In the beginning of April 2017, the FDA had authorized the Genetic Health Risk tests (GHRs) from the home DNA testing company 23andMe; these are the first direct-to-consumer tests to be FDA-approved that can provide information on someone’s genetic predisposition or risk of developing certain disorders . The GHRs are currently applicable for ten diseases: Parkinson’s, Alzheimer’s, celiac disease, hereditary thrombophilia, hereditary hemochromatosis, factor XI deficiency, primary dystonia, alpha-1 antitrypsin deficiency, glucose-6-phosphate dehydrogenase deficiency, and Gaucher disease type 1 . Consumers can use these tests so that afterwards, they can properly discuss with their doctors what lifestyle changes or treatment plans to undergo so as to possibly decrease their risk of actually developing the disease in question .
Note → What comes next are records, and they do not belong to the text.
Lemma round_integer (s : bool) (N ex : Z) :
  53 <= Zdigits2 N -> 0 < N ->
  -1074 <= Zdigits2 N + ex - 53 ->
  Zdigits2 N + ex - 52 <= 971 ->
  let x := binary_round_aux prec emax s N ex loc_Exact in
  normal53 x s (Zdigits2 N + ex - 53) (Zdigits2 N + ex - 52)
  /\ closeTo unitRoundoff (SF2Q x) (signOf s * inject_Z N * 2 ^ ex).
Proof.
  intros H1 HN H2 H3.
  pose proof (round_quotient s N 1 ex) as R.
  rewrite Z.div_1_r, quotientLocation_1 in R.
  destruct (R ltac:(lia) ltac:(lia) H1 H2 H3) as [Rn Rq].
  split; [exact Rn|].
  unfold closeTo in *.
  setoid_replace (signOf s * inject_Z N * 2 ^ ex)%Q
    with (signOf s * (inject_Z N / inject_Z 1) * 2 ^ ex)%Q
    by (simpl; field).
  exact Rq.
Qed.

Lemma inject_Z_pos (z : Z) : 0 < z -> (0 < inject_Z z)%Q.
Proof.
  intros H. change 0%Q with (inject_Z 0). rewrite <- Zlt_Qlt. exact H.
Qed.

Lemma binary_round_int (s : bool) (p : positive) :
  Zpos p <= 2 ^ 63 ->
  let x := binary_round prec emax s p 0 in
  normal53 x s (-52) 12
  /\ closeTo unitRoundoff (SF2Q x) (signOf s * inject_Z (Zpos p)).
Proof.
  intros Hp. unfold binary_round, shl_align. rewrite fexp_eq.
  pose proof (digits2_pos_bounds p) as [Bl Bu].
  set (d := Zpos (digits2_pos p)) in *.
  assert (Hd1 : 1 <= d) by (subst d; lia).
  assert (Hd64 : d <= 64).
  { destruct (Z.lt_ge_cases 64 d) as [L|G]; [|exact G].
    assert (2 ^ 64 <= 2 ^ (d - 1)) by (apply Z.pow_le_mono_r; lia).
    change (2 ^ 64) with (2 * 2 ^ 63) in *. lia. }
  replace (Z.max (d + 0 - 53) (-1074) - 0) with (d - 53) by lia.
  replace (Z.max (d + 0 - 53) (-1074)) with (d - 53) by lia.
  assert (Whole : 53 <= d ->
          let x := binary_round_aux prec emax s (Zpos p) 0 loc_Exact in
          normal53 x s (-52) 12
          /\ closeTo unitRoundoff (SF2Q x) (signOf s * inject_Z (Zpos p))).
  { intros H53.
    destruct (round_integer s (Zpos p) 0) as [(m & e & R & Dm & He) Rq];
      try (cbn [Zdigits2]; fold d; lia).
    cbn [Zdigits2] in He. fold d in He.
    split; [exists m, e; repeat split; try assumption; lia|].
    unfold closeTo in *.
    setoid_replace (signOf s * inject_Z (Z.pos p))%Q
      with (signOf s * inject_Z (Z.pos p) * 2 ^ 0)%Q by (simpl; ring).
    exact Rq. }
  destruct (d - 53) as [|k|k] eqn:Ek; [apply Whole; lia | apply Whole; lia |].
  (* fewer than 53 digits: the mantissa is shifted, nothing is lost *)
  assert (P2k : 0 < 2 ^ Zpos k) by (apply Z.pow_pos_nonneg; lia).
  assert (Dg : Zdigits2 (Zpos (Pos.iter xO p k)) = 53).
  { apply Zdigits2_unique; [lia|]. rewrite iter_xO.
    assert (E1 : 2 ^ (53 - 1) = 2 ^ (d - 1) * 2 ^ Zpos k)
      by (rewrite <- Z.pow_add_r by lia; f_equal; lia).
    assert (E2 : 2 ^ 53 = 2 ^ d * 2 ^ Zpos k)
      by (rewrite <- Z.pow_add_r by lia; f_equal; lia).
    rewrite E1, E2. nia. }
  destruct (round_integer s (Zpos (Pos.iter xO p k)) (Zneg k))
    as [(m & e & R & Dm & He) Rq]; rewrite ?Dg; try lia.
  rewrite Dg in He.
  split; [exists m, e; repeat split; try assumption; lia|].
  unfold closeTo in *.
  setoid_replace (signOf s * inject_Z (Z.pos p))%Q
    with (signOf s * inject_Z (Z.pos (Pos.iter xO p k)) * 2 ^ Zneg k)%Q;
    [exact Rq|].
  rewrite iter_xO, inject_Z_mult.
  change (Zneg k) with (- Zpos k). rewrite Qpower_opp.
  rewrite pow2_inject by lia.
  field. intros Y. pose proof (inject_Z_pos _ P2k) as Q0.
  rewrite Y in Q0. discriminate Q0.
Qed.

Lemma closeTo_morph (eps v x x' : Q) :
  (x == x')%Q -> closeTo eps v x -> closeTo eps v x'.
Proof. unfold closeTo. intros E H. rewrite <- E. exact H. Qed.

Lemma binary_normalize_int (z : Z) :
  z <> 0 -> - 2 ^ 63 <= z <= 2 ^ 63 ->
  let x := binary_normalize prec emax z 0 false in
  normal53 x (z <? 0) (-52) 12 /\ closeTo unitRoundoff (SF2Q x) (inject_Z z).
Proof.
  intros Hz Hr. destruct z as [|p|p]; [congruence| |]; cbn [binary_normalize].
  - destruct (binary_round_int false p ltac:(lia)) as [A B].
    split; [exact A|]. apply (closeTo_morph _ _ _ _ (Qmult_1_l _) B).
  - destruct (binary_round_int true p ltac:(lia)) as [A B].
    split; [exact A|].
    refine (closeTo_morph _ _ _ _ _ B). unfold signOf.
    change (Z.neg p) with (- Z.pos p). rewrite inject_Z_opp. ring.
Qed.

Lemma new_location_eq (D k : Z) :
  new_location D k
  = if Z.even D
    then (if k =? 0 then loc_Exact else loc_Inexact (2 * k ?= D))
    else (if k =? 0 then loc_Exact
          else loc_Inexact match 2 * k + 1 ?= D with
                           | Gt => Gt
                           | _ => Lt
                           end).
Proof.
  change (new_location D k)
    with ((if Z.even D then new_location_even D else new_location_odd D) k).
  destruct (Z.even D); reflexivity.
Qed.

Lemma new_location_spec (N D : Z) :
  0 < D -> new_location D (N mod D) = quotientLocation N D.
Proof.
  intros HD. pose proof (Z.mod_pos_bound N D HD) as B.
  rewrite new_location_eq. unfold quotientLocation.
  destruct (N mod D =? 0) eqn:E0; [destruct (Z.even D); reflexivity|].
  apply Z.eqb_neq in E0.
  destruct (Z.even D) eqn:Ev; [reflexivity|].
  f_equal.
  assert (Od : Z.odd D = true) by (rewrite <- Z.negb_even, Ev; reflexivity).
  apply Z.odd_spec in Od as [h Hh].
  destruct (Z.compare_spec (2 * (N mod D) + 1) D);
    destruct (Z.compare_spec (2 * (N mod D)) D); try reflexivity; lia.
Qed.

Lemma digits53_bounds (m : positive) :
  Zpos (digits2_pos m) = 53 -> 2 ^ 52 <= Zpos m < 2 ^ 53.
Proof.
  intros H. pose proof (digits2_pos_bounds m) as B. rewrite H in B. exact B.
Qed.

Lemma signOf_xorb (a b : bool) : (signOf (xorb a b) == signOf a * signOf b)%Q.
Proof. destruct a, b; reflexivity. Qed.

Lemma signOf_nonzero (a : bool) : ~ (signOf a == 0)%Q.
Proof. destruct a; discriminate. Qed.

Lemma pow2_nonzero (e : Z) : ~ (2 ^ e == 0)%Q.
Proof.
  intros H. pose proof (pow2_pos e) as P. rewrite H in P. discriminate P.
Qed.

Lemma inject_pos_nonzero (p : positive) : ~ (inject_Z (Zpos p) == 0)%Q.
Proof. discriminate. Qed.

(** Division of two normal numbers whose quotient is normal. *)
Lemma SFdiv_normal (sa sb : bool) (ma mb : positive) (ea eb : Z) :
  Zpos (digits2_pos ma) = 53 -> Zpos (digits2_pos mb) = 53 ->
  -1000 <= ea - eb <= 900 ->
  let a := S754_finite sa ma ea in
  let b := S754_finite sb mb eb in
  let x := SFdiv prec emax a b in
  normal53 x (xorb sa sb) (ea - eb - 53) (ea - eb - 51)
  /\ closeTo unitRoundoff (SF2Q x) (SF2Q a / SF2Q b).
Proof.
  intros Da Db He a b x. subst x a b.
  pose proof (digits53_bounds ma Da) as Ba.
  pose proof (digits53_bounds mb Db) as Bb.
  unfold SFdiv, SFdiv_core_binary. cbn [Zdigits2]. rewrite Da, Db, fexp_eq.
  replace (Z.min (Z.max (53 + ea - (53 + eb) - 53) (-1074)) (ea - eb))
    with (ea - eb - 53) by lia.
  replace (ea - eb - (ea - eb - 53)) with 53 by lia.
  cbv iota beta. rewrite Z.shiftl_mul_pow2 by lia.
  set (N := Zpos ma * 2 ^ 53). set (D := Zpos mb).
  assert (HD : 0 < D) by (subst D; lia).
  assert (HN : 0 <= N) by (subst N; lia).
  destruct (Z.div_eucl N D) as [q r] eqn:E.
  assert (Eq : q = N / D) by (unfold Z.div; rewrite E; reflexivity).
  assert (Er : r = N mod D) by (unfold Z.modulo; rewrite E; reflexivity).
  subst q r. rewrite new_location_spec by exact HD.
  assert (Ql : 2 ^ 52 <= N / D).
  { apply Z.div_le_lower_bound; [exact HD|]. subst N D.
    change (2 ^ 53) with 9007199254740992 in *.
    change (2 ^ 52) with 4503599627370496 in *. nia. }
  assert (Qu : N / D < 2 ^ 54).
  { apply Z.div_lt_upper_bound; [exact HD|]. subst N D.
    change (2 ^ 53) with 9007199254740992 in *.
    change (2 ^ 52) with 4503599627370496 in *.
    change (2 ^ 54) with 18014398509481984. nia. }
  assert (Dq : 53 <= Zdigits2 (N / D) <= 54).
  { pose proof (Zdigits2_bounds (N / D) ltac:(lia)) as [B1 B2].
    split.
    - destruct (Z.lt_ge_cases (Zdigits2 (N / D)) 53) as [L|G]; [|exact G].
      assert (2 ^ Zdigits2 (N / D) <= 2 ^ 52)
        by (apply Z.pow_le_mono_r; lia). lia.
    - destruct (Z.lt_ge_cases 54 (Zdigits2 (N / D))) as [L|G]; [|exact G].
      assert (2 ^ 54 <= 2 ^ (Zdigits2 (N / D) - 1))
        by (apply Z.pow_le_mono_r; lia). lia. }
  destruct (round_quotient (xorb sa sb) N D (ea - eb - 53) HN HD
              ltac:(lia) ltac:(lia) ltac:(lia))
    as [(m & e & R & Dm & Hb) Rq].
  split; [exists m, e; repeat split; try assumption; lia|].
  refine (closeTo_morph _ _ _ _ _ Rq).
  cbn [SF2Q]. subst N D. rewrite inject_Z_mult.
  replace (ea - eb - 53) with (ea + (- eb + - (53))) by lia.
  rewrite !Qpower_plus, !Qpower_opp by discriminate.
  change (inject_Z (2 ^ 53)) with (9007199254740992 # 1)%Q.
  change (2 ^ 53)%Q with (9007199254740992 # 1)%Q.
  pose proof (pow2_nonzero ea) as Na. pose proof (pow2_nonzero eb) as Nb.
  revert Na Nb. generalize (2 ^ ea)%Q (2 ^ eb)%Q. intros A B Na Nb.
  assert (Nm : ~ (inject_Z (Z.pos mb) == 0)%Q) by discriminate.
  revert Nm. generalize (inject_Z (Z.pos mb)) (inject_Z (Z.pos ma)).
  intros Mb Ma Nm.
  destruct sa, sb; unfold signOf; cbn [xorb]; field; auto.
Qed.
Lemma callsites_ordered range range' sites visited :
  (∀ l, range l ≡ₚ l) → (∀ l, range' l ≡ₚ l) → orderedCallers σ sites →
  callsites σ range sites visited = callsites σ range' sites visited.
Proof.
  intros Hr Hr' Hsites. unfold callsites.
  set (m := minCallSites sites visited).
  set (fs := SliceStable _ (CallSite.Parent <$> range _)).
  set (fs' := SliceStable _ (CallSite.Parent <$> range' _)).
  assert (Hin : ∀ (rg : RangeOrder), (∀ l, rg l ≡ₚ l) → ∀ p,
            p ∈ SliceStable lessPtr (CallSite.Parent <$> rg (snd <$> map_to_list m)) →
            ∃ cs, cs ∈ sites ∧ CallSite.Parent cs = p).
  { intros rg Hrg p. rewrite SliceStable_elem_of, Hrg.
    unfold m. rewrite minCallSites_keys.
    intros ((p' & cs) & -> & Hcs%elem_of_map_to_list)%list_elem_of_fmap.
    apply minCallSites_sound in Hcs as (? & ? & _). eauto. }
  enough (fs = fs') as -> by done.
  apply (StronglySorted_unique_strong lePtr).
  - intros p1 p2 (cs1 & Hcs1 & <-)%(Hin range Hr) (cs2 & Hcs2 & <-)%(Hin range' Hr')
      H12 H21.
    destruct (decide (CallSite.Parent cs1 = CallSite.Parent cs2)) as [|Hne];
      [done|].
    destruct (Hsites cs1 cs2 Hcs1 Hcs2 Hne). by apply funcLe_antisym.
  - apply SliceStable_funcLe.
  - apply SliceStable_funcLe.
  - unfold fs, fs'. by rewrite !SliceStable_perm, Hr, Hr'.
Qed.

Context (Hσ : ∀ f, orderedCallers σ (FuncNode.CallSites (funcAt σ f))).

Lemma step_ordered ord ord' E K st :
  (∀ f l, ord f l ≡ₚ l) → (∀ f l, ord' f l ≡ₚ l) →
  step σ ord E K st = step σ ord' E K st.
Proof.
  intros Hord Hord'. unfold step. destruct (queue st) as [|c rest]; [done|].
  case_bool_decide; [done|].
  by rewrite (callsites_ordered (ord (chain_f c)) (ord' (chain_f c))).
Qed.

Lemma loop_ordered ord ord' E K fuel st :
  (∀ f l, ord f l ≡ₚ l) → (∀ f l, ord' f l ≡ₚ l) →
  loop σ ord E K fuel st = loop σ ord' E K fuel st.
Proof.
  intros Hord Hord'. revert st.
  induction fuel as [|fuel IH]; intros st; cbn [loop]; [done|].
  destruct (queue st); [done|]. by rewrite (step_ordered ord ord'), IH.
Qed.

Lemma callStack_ordered ord ord' vuln res :
  (∀ f l, ord f l ≡ₚ l) → (∀ f l, ord' f l ≡ₚ l) →
  callStack σ ord vuln res = callStack σ ord' vuln res.
Proof.
  intros Hord Hord'. unfold callStack, search.
  destruct (Vuln.CallSink (vulnAt σ vuln)); [|done].
  by rewrite (loop_ordered ord ord').
Qed.
End Ordered.

(** ** The keys of the mapping *)

Lemma fold_insert_lookup_None (tasks : list (nat * CallStack))
    (m : gmap nat CallStack) vuln :
  (∀ t, t ∈ tasks → t.1 ≠ vuln) → m !! vuln = None →
  fold_left (λ (stackPerVuln : gmap nat CallStack) t,
               <[t.1 := t.2]> stackPerVuln) tasks m !! vuln = None.
Proof.
  revert m. induction tasks as [|t tasks IH]; intros m Hall Hm; cbn; [done|].
  apply IH; [intros t' Ht'; apply Hall; by right|].
  rewrite lookup_insert_ne; [done|]. apply Hall. by left.
Qed.

Lemma CallStacks_lookup_None σ ords sched res vuln :
  (∀ l, sched l ≡ₚ l) → vuln ∉ Vulns res →
  CallStacks σ ords sched res !! vuln = None.
Proof.
  intros Hsched Hin. unfold CallStacks. apply fold_insert_lookup_None; [|done].
  intros t. rewrite Hsched, list_elem_of_lookup. intros (i & Hi) <-.
  apply list_lookup_imap_Some in Hi as (v & Hv & ->). cbn in Hin.
  apply Hin. by eapply list_elem_of_lookup_2.
Qed.

Lemma CallStacks_lookup_Some σ ords sched res vuln :
  (∀ l, sched l ≡ₚ l) → vuln ∈ Vulns res →
  ∃ i, Vulns res !! i = Some vuln
       ∧ CallStacks σ ords sched res !! vuln
         = Some (callStack σ (ords i) vuln res).
Proof.
  intros Hsched Hin. unfold CallStacks.
  set (tasks := imap _ _).
  set (ins := λ (stackPerVuln : gmap nat CallStack) (t : nat * CallStack),
                <[t.1 := t.2]> stackPerVuln).
  assert (Hgen : ∀ l (m : gmap nat CallStack),
            (∀ t, t ∈ l → ∃ i, Vulns res !! i = Some t.1
                               ∧ t.2 = callStack σ (ords i) t.1 res) →
            (∃ i, Vulns res !! i = Some vuln
                  ∧ m !! vuln = Some (callStack σ (ords i) vuln res))
            ∨ (∃ t, t ∈ l ∧ t.1 = vuln) →
            ∃ i, Vulns res !! i = Some vuln
                 ∧ fold_left ins l m !! vuln
                   = Some (callStack σ (ords i) vuln res)).
  { induction l as [|t l IH]; intros m Hl Hex; cbn.
    { destruct Hex as [?|(t & Ht & _)]; [done|]. by apply elem_of_nil in Ht. }
    apply IH; [intros t' Ht'; apply Hl; by right|].
    destruct (decide (t.1 = vuln)) as [Ht|Ht].
    - left. destruct (Hl t) as (i & Hi & Hti); [by left|].
      exists i. unfold ins. rewrite <- Ht, lookup_insert_eq. by rewrite Hti.
    - unfold ins. rewrite lookup_insert_ne by done.
      destruct Hex as [?|(t' & [->|Ht']%elem_of_cons & Hv)]; [by left|done|].
      right. eauto. }
  apply Hgen.
  - intros t. rewrite Hsched, list_elem_of_lookup. intros (i & Hi).
    apply list_lookup_imap_Some in Hi as (v & Hv & ->). eauto.
  - right. apply list_elem_of_lookup in Hin as (i & Hi).
    exists (vuln, callStack σ (ords i) vuln res). split; [|done].
    rewrite Hsched. apply list_elem_of_lookup. exists i.
    unfold tasks. by rewrite list_lookup_imap, Hi.
Qed.

(** ** No function comes twice in a candidate *)

Section Distinct.
Context (σ : Store) (ord : FuncPtr → RangeOrder) (E K : gset nat).

Lemma fresh_chain_mono (seen seen' : gset nat) c :
  seen ⊆ seen' → fresh_chain seen c → fresh_chain seen' c.
Proof. intros Hs [Hn Hc]. split; [done|]. intros e He. by apply Hs, Hc. Qed.

Lemma fresh_chain_push (seen : gset nat) c cs :
  NoDup (Function <$> chainStack c) →
  (∀ e, e ∈ chainStack c → Function e ∈ seen) →
  CallSite.Parent cs ∉ seen →
  fresh_chain seen (mkChain (Some cs) (CallSite.Parent cs) (Some c)).
Proof.
  intros Hn Hc Hcs. split; cbn [chainStack]; [|done].
  rewrite fmap_cons. cbn [Function]. constructor; [|done].
  intros (e & Heq & He)%list_elem_of_fmap. apply Hcs. rewrite Heq. by apply Hc.
Qed.

Lemma visit_distinct c st cs :
  distinct st →
  NoDup (Function <$> chainStack c) →
  (∀ e, e ∈ chainStack c → Function e ∈ seen st) →
  CallSite.Parent cs ∉ seen st →
  distinct (visit E K c st cs).
Proof.
  intros [Hq Hc] Hn Hs Hcs.
  pose proof (fresh_chain_push (seen st) c cs Hn Hs Hcs) as [Hfn Hfs].
  assert (Hq1 : Forall (fresh_chain (seen st)) (enqueue K c (queue st) cs)).
  { unfold enqueue. case_bool_decide; [done|].
    apply Forall_app. split; [done|]. constructor; [by split|constructor]. }
  destruct (decide (CallSite.Parent cs ∈ E)) as [HE|HE].
  - rewrite visit_entry by done. destruct (_ || _).
    + split; cbn [queue candidates seen]; [done|].
      apply Forall_app. split; [done|]. constructor; [done|constructor].
    + split; cbn [queue candidates seen]; [constructor|done].
  - rewrite visit_other by done. by split.
Qed.

Lemma fold_visit_distinct c css st :
  distinct st →
  NoDup (Function <$> chainStack c) →
  (∀ e, e ∈ chainStack c → Function e ∈ seen st) →
  (∀ cs, cs ∈ css → CallSite.Parent cs ∉ seen st) →
  distinct (fold_left (visit E K c) css st).
Proof.
  revert st. induction css as [|cs css IH]; intros st Hst Hn Hs Hcss; [done|].
  cbn. apply IH; [|done|by rewrite visit_seen|].
  - apply visit_distinct; [done..|]. apply Hcss. by left.
  - intros cs' Hcs'. rewrite visit_seen. apply Hcss. by right.
Qed.

Lemma step_distinct st : distinct st → distinct (step σ ord E K st).
Proof.
  intros Hst. unfold step. destruct (queue st) as [|c rest] eqn:Hqueue; [done|].
  pose proof (distinct_queue Hst) as Hq. pose proof (distinct_cands Hst) as Hc.
  rewrite Hqueue in Hq. apply Forall_cons in Hq as [[Hn Hs] Hrest].
  case_bool_decide as Hseen; [by split|].
  apply fold_visit_distinct; cbn [seen]; [|done| |].
  - split; cbn [queue candidates seen]; [|done].
    eapply Forall_impl; [exact Hrest|]. intros c'.
    apply fresh_chain_mono. set_solver.
  - intros e He. destruct (chainStack_head c) as [s Hcs]. rewrite Hcs in He, Hs.
    apply elem_of_cons in He as [->|He]; cbn.
    + apply elem_of_union_l. by apply elem_of_singleton.
    + apply elem_of_union_r. by apply Hs.
  - intros cs [_ ?]%callsites_sound. done.
Qed.

Lemma loop_distinct fuel st : distinct st → distinct (loop σ ord E K fuel st).
Proof.
  rewrite loop_iter. intros Hst.
  induction fuel as [|fuel IH]; [done|]. by apply step_distinct.
Qed.

Lemma distinct_init sink : distinct (initState sink).
Proof.
  split; cbn; [|done]. repeat constructor; cbn; [apply not_elem_of_nil|].
  intros e He. by apply elem_of_nil in He.
Qed.
End Distinct.

Lemma callStack_NoDup σ ord vuln res :
  NoDup (Function <$> callStack σ ord vuln res).
Proof.
  destruct (Vuln.CallSink (vulnAt σ vuln)) as [sink|] eqn:Hs.
  - destruct (callStack_cases σ ord vuln res sink Hs) as [[-> _]|Hin];
      [constructor|].
    pose proof (loop_distinct σ ord (entriesOf res) (skipSymbolsOf σ vuln res)
                  (searchFuel σ) _ (distinct_init sink)) as [_ Hc].
    rewrite Forall_forall in Hc. by apply Hc.
  - rewrite callStack_nil_sink by done. constructor.
Qed.

(** ** From a stack of the call graph to the frames it counts *)

Section Frames.
Context (σ : Store) (K : gset nat) (sink : FuncPtr).

Lemma linked_cons_inv e s :
  linked σ sink (e :: s) → s ≠ [] →
  ∃ cs e' s', e = mkEntry (CallSite.Parent cs) (Some cs) ∧ s = e' :: s'
              ∧ cs ∈ FuncNode.CallSites (funcAt σ (Function e'))
              ∧ linked σ sink (e' :: s').
Proof.
  inversion 1 as [|cs e' s' Hl Hcs]; simplify_eq; [done|]. intros _.
  by exists cs, e', s'.
Qed.

Lemma linked_suffix pre s :
  linked σ sink (pre ++ s) → s ≠ [] → linked σ sink s.
Proof.
  intros Hl Hs. induction pre as [|e pre IH]; [done|]. apply IH.
  cbn in Hl. apply linked_cons_inv in Hl as (? & ? & ? & _ & -> & _ & Hl); [done|].
  by destruct pre, s.
Qed.

Lemma linked_climb e s :
  linked σ sink (e :: s) →
  Forall (λ e, Function e ∉ K) (upper (e :: s)) →
  climb σ K sink (length (e :: s)) (Function e).
Proof.
  revert e. induction s as [|e' s IH]; intros e Hl Hu.
  - apply linked_single in Hl as ->. constructor.
  - apply linked_cons_inv in Hl as (cs & e1 & s1 & -> & ? & Hcs & Hl); [|done].
    simplify_eq. rewrite upper_cons in Hu by done.
    apply Forall_cons in Hu as [HK Hu]. cbn [length].
    eapply climb_call; [by apply IH|by exists cs|done].
Qed.

Lemma linked_reachable (E : gset nat) e s :
  linked σ sink (e :: s) → s ≠ [] →
  Function e ∈ E → Function e ≠ sink →
  Forall (λ e, Function e ∉ K) (inner (e :: s)) →
  reachable σ E K sink (length (e :: s)).
Proof.
  intros Hl Hs HE Hne Hin. rewrite inner_cons in Hin by done.
  apply linked_cons_inv in Hl as (cs & e' & s' & -> & -> & Hcs & Hl); [|done].
  exists (CallSite.Parent cs), (Function e'), (length (e' :: s')).
  split; [done|]. split; [done|]. split; [done|].
  split; [by exists cs|]. by apply linked_climb.
Qed.

Lemma upper_app_cons pre (e : StackEntry) post :
  post ≠ [] → upper (pre ++ e :: post) = pre ++ e :: upper post.
Proof.
  intros Hpost. induction pre as [|x pre IH]; cbn [app].
  - by rewrite upper_cons.
  - rewrite upper_cons by (by destruct pre). by rewrite IH.
Qed.

Lemma elem_of_upper (e : StackEntry) s :
  e ∈ upper s → ∃ pre post, s = pre ++ e :: post ∧ post ≠ [].
Proof.
  unfold upper. intros (pre & post & Heq)%list_elem_of_split.
  exists pre, (post ++ drop (length s - 1) s). split.
  - rewrite <- (take_drop (length s - 1) s) at 1. rewrite Heq.
    by rewrite <- (assoc_L (++)).
  - intros [_ Hd]%app_eq_nil. apply (f_equal length) in Hd, Heq.
    rewrite length_drop in Hd. rewrite length_take, length_app in Heq.
    cbn in *. lia.
Qed.
End Frames.

(** ** When there is a witness *)

Lemma callStack_callerFrames σ ord vuln res sink :
  Vuln.CallSink (vulnAt σ vuln) = Some sink →
  callStack σ ord vuln res ≠ [] →
  callerFrames σ vuln res sink (length (callStack σ ord vuln res)).
Proof.
  intros Hs Hne.
  destruct (callStack_good σ ord vuln res sink Hs Hne)
    as (Hl & (e & s' & Heq & Hs' & HE & Hes) & Hin & _).
  rewrite Heq in *. by apply linked_reachable.
Qed.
23andMe and the FDA have had other major previous encounters in the market of genetic testing. In 2015, the FDA approved the first direct-to-consumer carrier test for Bloom syndrome from 23andMe . This carrier test would help determine if a healthy individual possessed a gene variant that could put their children at risk of inheriting a disorder . While 23andMe previously offered genetic tests for at least 200 conditions, the FDA demanded they pull these services from the market in 2013 due to both failure to acquire official clearance from the agency for marketing and to demonstrate that these tests were clinically reliable and valid . With the recent FDA approval of the GHRs, however, 23andMe hopes to officially begin selling them this month and have additional GHRs bypass FDA premarket reviews to ensure their quick and efficient release on the market .
While these tests can be helpful in understanding an individual’s risk of developing a certain disease, the FDA emphasized that GHRs are neither perfect nor an end-all solution. While genetics can influence a patient’s risk in developing a disorder, consumers do need to be aware that other factors such as lifestyle choices or environmental factors can be major contributors as well . Genetic testing does not singlehandedly determine whether a patient will ultimately develop a certain disease. In addition, these genetic tests are not infallible and do come with several risks such as producing erroneous results that can pave the way for a misleading diagnosis . The FDA recommended that consumers consult with health professionals about their results before reaching any conclusions . Despite the disadvantages and limited accuracy of these tests, the approval of GHRs nevertheless marks another step in the healthcare community’s progress in fully realizing the true potential of genetic testing.
1. 2017. FDA allows marketing of first direct-to-consumer tests that provide genetic risk information for certain conditions. U.S. Food and Drug Administration.
2. 2015. FDA permits marketing of first direct-to-consumer genetic carrier test for Bloom syndrome. U.S. Food and Drug Administration.
3. Abrams A. 2017. The FDA Just Approved At-Home DNA Tests for 10 Diseases. TIME.